Difficile de répondre pour les autres labels. Pour Gallimard BD, je crois que nos lecteurs viennent d’horizons très divers, qu’ils aiment la bande dessinée mais aussi la littérature, la jeunesse, le graphisme, qu’ils sont femmes autant qu’hommes, et de tous les âges. Nous avions dès le début l’ambition de convaincre un public qui n’était pas forcément le public monomaniaque de la BD. Des séries comme Aya de Youpougon, des livres comme Cadavre exquis de Pénélope Bagieu ou En cuisine avec Alain Passard de Christophe Blain, ont réellement amené des lecteurs nouveaux dans les rayons bande dessinée.

Quel est votre meilleur souvenir ?

Un soir, Joann Sfar passe tard chez Gallimard pour me remettre ses originaux qui doivent partir chez l’imprimeur le lendemain. Évidemment on est très en retard. Ça doit être le 4e tome de Klezmer. En regardant tout ça, on s’aperçoit qu’il manque une planche, que Joann a oublié de la dessiner. Il sort son matériel et s’y met sur le champ, en couleur directe, et fait une page magnifique, dans l’allégresse et tout en bavardant. Après, on boit du whisky à mon bureau...

"Ici" de Richard McGuire, fauve d’or 2016.

Quel est votre pire souvenir ?

Alors que j’attendais comme le Messie une réimpression de Ma maman est en Amérique, elle a rencontré Buffalo Bill, par Jean Regnaud et Émile Bravo, le livre arrive truffé de coquilles qui n’existaient pas dans la première édition.
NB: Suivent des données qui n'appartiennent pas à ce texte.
(* ===== verification/Scheduler.v ===== *)
(** The scheduler: the arbiter's decision ([system/scheduler_arbiter.rs]), the
    evidence of a game ([system/gaming_activity.rs]), the poll machine
    ([system/sched_daemon.rs]) and the launcher that drives it ([sched_bin.rs]).

    f64 values are the binary64 numbers of the Standard Library's specification
    of IEEE arithmetic; reading one from text is a parameter, and so is TOML. *)

From Stdlib Require Import SpecFloat.
From S2P Require Import Prelude RustStr RustOs Json FileSystem Stream DaemonHttp.

(** * The arbiter *)

Module Arbiter.

Definition VALID_CHOICES : list string := ["auto"; "scx_rusty"; "bore"; "balanced"].

Record ArbiterConfig := { chosen : string; allow_ananicy_pin : bool; gamemode_pin : bool }.
Definition default_config : ArbiterConfig := {| chosen := "auto"; allow_ananicy_pin := false; gamemode_pin := false |}.

Definition normalized (choice : string) (ananicy gamemode : bool) : ArbiterConfig :=
  let choice := to_ascii_lowercase choice in
  let choice := if String.eqb choice "none" then "balanced" else choice in
  let choice := if str_in choice VALID_CHOICES then choice else "auto" in
  {| chosen := choice; allow_ananicy_pin := ananicy; gamemode_pin := gamemode |}.

Definition from_value (v : json) : ArbiterConfig :=
  normalized (unwrap_or (field as_str "chosen" v) "auto") (unwrap_or (field as_bool "allow_ananicy_pin" v) false)
    (unwrap_or (field as_bool "gamemode_pin" v) false).

(** [toml::from_str] and [toml_to_json] *)
Class TomlJson := { toml_json : string → option json }.

Definition load `{TomlJson} (text : result string) : ArbiterConfig :=
  match text with
  | Ok t => match toml_json t with Some v => from_value v | None => default_config end
  | Err _ => default_config
  end.

Definition show_bool (b : bool) : string := if b then "true" else "false".
Definition to_toml (c : ArbiterConfig) : string :=
  unlines ["# Kyth scheduler arbiter — single writer for placement";
           "# chosen: auto (detect SCX), scx_rusty, bore, balanced";
           "chosen = " +:+ quote +:+ chosen c +:+ quote;
           "allow_ananicy_pin = " +:+ show_bool (allow_ananicy_pin c);
           "gamemode_pin = " +:+ show_bool (gamemode_pin c)].
Definition config_value (c : ArbiterConfig) : json :=
  jobject [("chosen", JString (chosen c)); ("allow_ananicy_pin", JBool (allow_ananicy_pin c)); ("gamemode_pin", JBool (gamemode_pin c))].

Record DesiredState := {
  ds_chosen : string; ds_active : string; ds_scx_active : bool; ds_bore_available : bool;
  ds_gamemode_pin : bool; ds_allow_ananicy_pin : bool;
}.

Definition desired_state (c : ArbiterConfig) (scx_active bore_available : bool) : DesiredState :=
  let active := if String.eqb (chosen c) "auto"
                then if scx_active then "scx_rusty" else if bore_available then "bore" else "balanced"
                else chosen c in
  let pins := if String.eqb active "scx_rusty" || scx_active then (false, false)
              else if String.eqb active "bore" then (gamemode_pin c, allow_ananicy_pin c) else (false, false) in
  {| ds_chosen := chosen c; ds_active := active; ds_scx_active := scx_active; ds_bore_available := bore_available;
     ds_gamemode_pin := fst pins; ds_allow_ananicy_pin := snd pins |}.

Definition state_value (s : DesiredState) : json :=
  jobject [("chosen", JString (ds_chosen s)); ("active", JString (ds_active s)); ("scx_active", JBool (ds_scx_active s));
           ("bore_available", JBool (ds_bore_available s)); ("gamemode_pin", JBool (ds_gamemode_pin s));
           ("allow_ananicy_pin", JBool (ds_allow_ananicy_pin s))].
Definition active_from_flag (v : json) : string := unwrap_or (field as_str "active" v) "unknown".

(** [run_bounded] with a timeout of two seconds; the exit code and the output. *)
Definition detect_scx_active (run : list string → option (bool * string)) : bool :=
  existsb (λ service, match run ["systemctl"; "is-active"; "--quiet"; service] with Some (ok, _) => ok | None => false end)
    ["scx_loader.service"; "scx.service"]
  || match run ["pgrep"; "-x"; "scx_rusty"] with Some (ok, stdout) => ok && negb (is_empty stdout) | None => false end.

(** ** [gamemode.ini]

    The expression [(?m)^\s*pin_cores\s*=.*$]: white space of any lines, the
    name, white space, an equals sign and the rest of that line.  A match from the
    start of a line is the line's rest behind it. *)

Fixpoint rest_of_line (s : string) : string :=
  match s with String c r => if Ascii.eqb c "010" then s else rest_of_line r | EmptyString => EmptyString end.
Definition pin_match (s : string) : option string :=
  rest ← strip_prefix "pin_cores" (trim_start s);
  rest ← strip_prefix "=" (trim_start rest);
  Some (rest_of_line rest).

(** [replace_all], from a place that is the start of a line or not; each turn
    takes a byte at least. *)
Fixpoint replace_pins (fuel : nat) (line : string) (at_start : bool) (s : string) : string :=
  match fuel with
  | O => s
  | S fuel =>
      match (if at_start then pin_match s else None), s with
      | Some rest, _ => line +:+ replace_pins fuel line false rest
      | None, String c r => String c (replace_pins fuel line (Ascii.eqb c "010") r)
      | None, EmptyString => EmptyString
      end
  end.
Fixpoint has_pin (at_start : bool) (s : string) : bool :=
  (at_start && match pin_match s with Some _ => true | None => false end)
  || match s with String c r => has_pin (Ascii.eqb c "010") r | EmptyString => false end.

(** [text.replacen(from, to, 1)] *)
Definition replace_first (from to s : string) : string :=
  match position_of from s with Some n => stake n s +:+ to +:+ sdrop (n + String.length from) s | None => s end.

Definition pin_line (pin : bool) : string := "pin_cores = " +:+ (if pin then "yes" else "no").

(** The new text, if the file is to be written. *)
Definition synced_text (pin : bool) (text : string) : option string :=
  let updated := if has_pin true text then Some (replace_pins (S (String.length text)) (pin_line pin) true text)
                 else if contains_str "[cpu]" text then Some (replace_first "[cpu]" ("[cpu]" +:+ newline +:+ pin_line pin) text)
                 else None in
  match updated with Some u => if String.eqb u text then None else Some u | None => None end.

Definition sync_gamemode_pin (is_file : bool) (read : result string) (write : string → result unit) (pin : bool) : result bool :=
  if negb is_file then Ok false
  else
    let? text := read in
    match synced_text pin text with
    | None => Ok false
    | Some updated => let? _ := write updated in Ok true
    end.

(** A pin is only asked for under BORE with no sched-ext scheduler running, and
    only as configured. *)
Lemma pins_only_under_bore c scx bore s :
  s = desired_state c scx bore →
  (ds_gamemode_pin s = true → ds_active s = "bore" ∧ scx = false ∧ gamemode_pin c = true)
  ∧ (ds_allow_ananicy_pin s = true → ds_active s = "bore" ∧ scx = false ∧ allow_ananicy_pin c = true).
Proof.
  intros ->. unfold desired_state. cbn. set (active := if String.eqb (chosen c) "auto" then _ else _).
  destruct (String.eqb active "scx_rusty") eqn:E1; [done|]. destruct scx; [done|]. cbn.
  destruct (String.eqb_spec active "bore") as [->|]; done.
Qed.

Lemma normalized_valid choice a g : chosen (normalized choice a g) ∈ VALID_CHOICES.
Proof. unfold normalized. cbn [chosen]. case_match eqn:E; [by apply str_in_true|]. unfold VALID_CHOICES. set_solver. Qed.

(** The rewrite is not limited to the [cpu] section, and takes blank lines above
    the setting with it. *)
Example pin_outside_cpu_rewritten :
  synced_text true (unlines ["[gpu]"; EmptyString; "  pin_cores=park"; "[cpu]"]) = Some (unlines ["[gpu]"; "pin_cores = yes"; "[cpu]"]).
Proof. by vm_compute. Qed.

Example pin_inserted_then_kept :
  synced_text false (unlines ["[cpu]"; "x=1"]) = Some (unlines ["[cpu]"; "pin_cores = no"; "x=1"])
  ∧ synced_text false (unlines ["[cpu]"; "pin_cores = no"; "x=1"]) = None.
Proof. by vm_compute. Qed.

End Arbiter.

(** * Evidence of a game *)

Module Evidence.

Definition GAMING_PROCS : list string := ["gamescope"; "wine"; "wine64"; "wineserver"; "wine-preloader"; "pressure-vessel-wrap"].

Definition active_uids_from_loginctl (output : string) : list Z :=
  let uids := filter_map (λ line, uid ← split_whitespace line !! 2%nat; parse_u32 uid) (lines output) in
  remove_dups (merge_sort Z.le uids).

Definition gamemode_active (command_succeeded : bool) (output : string) : bool :=
  command_succeeded && match last (split_whitespace output) ≫= parse_i64 with Some v => 0 <? v | None => false end.
(* ===== verification/SetupTransfer.v ===== *)
(** Moving a user's setup between machines: [setup_transfer.rs].

    An archive is untrusted: it is listed, unpacked into a work directory, swept
    for links, and what its manifest names is copied into the home directory.  The
    functions run against the same arbitrary machine as the updaters. *)

From S2P Require Import Prelude RustStr RustOs Json FileSystem UpdateCoordinator Stream DaemonHttp RustRegex Redact.
From S2P Require Import ReleaseFetch UpdateManifest Updaters.

Definition ARCHIVE_VERSION : Z := 1.
Definition ARCHIVE_PREFIX : string := "kyth-setup".
Definition SETUP_MAX_MEMBERS : Z := 100000.
Definition SETUP_MAX_BYTES : Z := 16 * 1024 * 1024 * 1024.
Definition MAX_MANIFEST_BYTES : Z := 1024 * 1024.

Definition CONFIG_PATHS : list string :=
  [".config/kdeglobals"; ".config/kglobalshortcutsrc"; ".config/kwinrc"; ".config/kwinrulesrc"; ".config/kcminputrc";
   ".config/kscreenlockerrc"; ".config/klipperrc"; ".config/plasmarc"; ".config/powerdevilrc"; ".config/spectaclerc";
   ".config/konsolerc"; ".config/kwalletrc"; ".config/kyth-cloud-sync.json"; ".config/kyth-dynamic-lock.json";
   ".config/kyth-smb-shares.json"; ".config/MangoHud"; ".config/vkBasalt"; ".local/share/kyth/profile"].
Definition FLATHUB_REPO : string := "https://dl.flathub.org/repo/flathub.flatpakrepo".
Definition DEFAULT_MIME_TYPES : list string :=
  ["text/html"; "x-scheme-handler/http"; "x-scheme-handler/https"; "x-scheme-handler/mailto"; "application/pdf"; "image/jpeg";
   "image/png"; "video/mp4"; "audio/mpeg"; "text/plain"; "inode/directory"].
Definition SECRETS_EXCLUDED : list string :=
  ["browser profiles and cookies"; "KWallet contents"; "rclone OAuth tokens"; "SMB passwords"].
Definition DYNAMIC_LOCK_CONFIG : string := ".config/kyth-dynamic-lock.json".
Definition DYNAMIC_LOCK_UNIT : string := "kyth-dynamic-lock.service".

(** * The manifest *)

Record SetupFlatpak := { sf_id : string; sf_origin : string }.
Record SetupManifest := {
  sm_format : string; sm_version : Z; sm_created : string; sm_hostname : string; sm_flatpaks : list SetupFlatpak;
  sm_default_apps : gmap string string; sm_cloud_remotes : list json; sm_copied_paths : list string; sm_secrets_excluded : list string;
}.

(** [Path::components] of a relative path keeps a leading current directory. *)
Definition rel_components (p : string) : list string :=
  (if String.eqb p "." || starts_with "./" p then ["."] else []) ++ components p.

Definition launcher_name (name : string) : bool := starts_with "kyth-" name && ends_with ".desktop" name.
Definition is_allowed_restore_path (relative : string) : bool :=
  if is_absolute relative || has_parent_dir relative then false
  else str_in relative CONFIG_PATHS
       || match rel_components relative with
          | [a; b; c; d] => String.eqb a ".local" && String.eqb b "share" && String.eqb c "applications" && launcher_name d
          | _ => false
          end.

Definition defaulted {A} (f : json → result A) (default : A) (key : string) (v : json) : result A :=
  match jget key v with None => Ok default | Some x => f x end.
Definition serde_u64 (v : json) : result Z := ok_or (as_u64 v) "invalid type: expected u64".
Definition setup_flatpak (v : json) : result SetupFlatpak :=
  guard! negb (is_struct 2 v) else "invalid type: expected struct SetupFlatpak";
  let? id := match struct_field 0 "id" v with None => Ok EmptyString | Some x => serde_string x end in
  let? origin := match struct_field 1 "origin" v with None => Ok EmptyString | Some x => serde_string x end in
  Ok {| sf_id := id; sf_origin := origin |}.
(** [BTreeMap<String, String>] *)
Definition serde_string_map (v : json) : result (gmap string string) :=
  match v with
  | JObject m => let? entries := rmap_list (λ kv : string * json, rmap (λ s, (fst kv, s)) (serde_string (snd kv))) (btree_entries m) in
                 Ok (list_to_map entries)
  | _ => Err "invalid type: expected a map"
  end.
Definition setup_manifest (v : json) : result SetupManifest :=
  let? format := required serde_string 0 "format" v in
  let? version := required serde_u64 1 "version" v in
  let? created := defaulted serde_string EmptyString "created" v in
  let? hostname := defaulted serde_string EmptyString "hostname" v in
  let? flatpaks := defaulted (serde_list setup_flatpak) [] "flatpaks" v in
  let? default_apps := defaulted serde_string_map ∅ "default_apps" v in
  let? remotes := defaulted (serde_list Ok) [] "cloud_remotes" v in
  let? copied := required (serde_list serde_string) 7 "copied_paths" v in
  let? secrets := defaulted (serde_list serde_string) [] "secrets_excluded" v in
  Ok {| sm_format := format; sm_version := version; sm_created := created; sm_hostname := hostname; sm_flatpaks := flatpaks;
        sm_default_apps := default_apps; sm_cloud_remotes := remotes; sm_copied_paths := copied; sm_secrets_excluded := secrets |}.

Definition unsupported_path : string := "The setup archive contains an unsupported settings path.".
Definition allowed_value (v : json) : bool := match as_str v with Some p => is_allowed_restore_path p | None => false end.

Section documents.
Context `{HC : JsonPretty}.

Definition validate_manifest (v : json) : result SetupManifest :=
  guard! negb (match v with JObject _ => true | _ => false end) else "The setup archive manifest is invalid.";
  guard! negb (bool_decide (field as_str "format" v = Some "KythOS setup transfer")) else "This is not a KythOS setup archive.";
  guard! negb (bool_decide (field as_u64 "version" v = Some ARCHIVE_VERSION))
    else ("Unsupported setup archive version: " +:+ json_encode (unwrap_or (jget "version" v) JNull));
  let? copied := ok_or (field as_array "copied_paths" v) unsupported_path in
  guard! negb (forallb allowed_value copied) else unsupported_path;
  guard! negb (bool_decide (NoDup (filter_map as_str copied)))
    else "The setup archive manifest contains duplicate settings paths.";
  map_err (λ _, "The setup archive manifest is malformed.") (setup_manifest v).

End documents.

Definition unknown_if_empty (s : string) : string := if is_empty s then "unknown" else s.
Definition preview_summary (m : SetupManifest) : string :=
  "Created " +:+ unknown_if_empty (sm_created m) +:+ " on " +:+ unknown_if_empty (sm_hostname m) +:+ newline
  +:+ show_int (Z.of_nat (length (sm_flatpaks m))) +:+ " Flatpak apps, " +:+ show_int (Z.of_nat (length (sm_copied_paths m)))
  +:+ " settings paths, " +:+ show_int (Z.of_nat (length (sm_cloud_remotes m))) +:+ " cloud definitions" +:+ newline
  +:+ "Passwords and login tokens are excluded. Network shares and cloud accounts will need reauthentication.".

(** * The machine *)

Class SetupOs := {
  st_home : string;
  st_canonical : ULog → string → result string;      (* [canonicalize] *)
  st_mode : ULog → string → option Z;                (* the permission bits of a file *)
  st_temp : nat → string;                            (* the number after the prefix of a work directory *)
  st_exists : string → bool;                         (* whether an error is [AlreadyExists] *)
  st_stream : ULog → list string → Z;                (* the exit code of [stream_command] *)
  st_stamp : string; st_iso_now : string; st_hostname : string;
  st_flatpak_present : bool;
  st_lowercase : string → string;                    (* [str::to_lowercase] *)
}.

Section transfer.
Context {HO : UpdaterOs} {HT : SetupOs} `{HC : JsonPretty}.

(** [run_ok] *)
Definition run_ok (argv : list string) (timeout : Z) : U (option string) :=
  do! answer <- u_run argv timeout;
  m_ret (match answer with Some (0, stdout) => Some stdout | _ => None end).
Definition tar (args : list string) (timeout : Z) : U string :=
  do! out <- run_ok ("tar" :: args) timeout;
  m_lift (ok_or out "Setup archive I/O failed: tar reported an error.").

(** [TempDir::create]: at most a hundred names *)
Definition temp_dir (prefix : string) (n : nat) : string := join_path uo_tmp (prefix +:+ "-" +:+ st_temp n).
Fixpoint create_temp (prefix : string) (n tries : nat) : U string :=
  match tries with
  | O => u_fail "Cannot create temporary directory: too many collisions"
  | S tries => λ log,
      let path := temp_dir prefix n in
      match u_do (MkDir path) log with
      | (Ok _, log) =>
          (do! _ <- u_or_undo (u_try (RemoveDir path))
                      (u_context (λ e, "Cannot secure temporary directory: " +:+ e) (u_do (Chmod path 448)));
           m_ret path) log
      | (Err e, log) => if st_exists e then create_temp prefix (S n) tries log else (Err ("Cannot create temporary directory: " +:+ e), log)
      end
  end.
Definition with_temp {A} (prefix : string) (k : string → U A) : U A :=
  do! work <- create_temp prefix 0 100;
  in_workdir work (k work).

(** * Unpacking *)

Definition unsafe_path (name : string) : string := "Unsafe archive path: " +:+ name.
Fixpoint check_members (names : list string) : result unit :=
  match names with
  | [] => Ok tt
  | name :: rest =>
      guard! negb (no_control name) else "Unsafe archive path: member contains control characters.";
      guard! is_absolute name || has_parent_dir name else unsafe_path name;
      check_members rest
  end.
Definition tar_members (archive : string) : U (list string) :=
  do! out <- tar ["-tzf"; archive] 60; m_ret (lines out).

(** The sweep for links: directories to look at, links found, bytes and entries
    so far. *)
Record Sweep := { sw_stack : list string; sw_links : list string; sw_total : Z; sw_seen : Z }.
Definition inspect_error (e : string) : string := "Could not inspect setup archive: " +:+ e.
Definition too_many (what : string) : string := "Unsafe archive: more than " +:+ show_int SETUP_MAX_MEMBERS +:+ what.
Une sorcellerie informatique chez le photograveur avait remplacé le bon texte par une version temporaire et non corrigée. Nous avons dû tout détruire.

Content d’avoir eu le Fauve d’or à Angoulême pour "Ici", même dans ces conditions-là ?

Oui, je n’ai peut-être pas besoin de revenir sur les conditions que vous évoquez, mais je suis particulièrement heureux pour Richard McGuire, qui est un artiste exceptionnel et un homme délicieux, et dont le livre est selon moi un chef d’oeuvre. Qu’un titre de notre catalogue soit désigné Meilleur album de l’année, parmi plus de 5 000 sorties de l’année et alors que nous publions 20 titres par an, est aussi un beau cadeau pour notre 10e anniversaire.

Une dernière question : Cela vous arrive de sourire parfois ?

Uniquement quand je me brûle. Et encore au 2e degré.

Propos recueillis par Didier Pasamonik

Thierry Laroche, venu recueillir le Fauve d’or remporté par Richard McGuire
Photo : D. Pasamonik (L’Agence BD)

(par Didier Pasamonik (L’Agence BD))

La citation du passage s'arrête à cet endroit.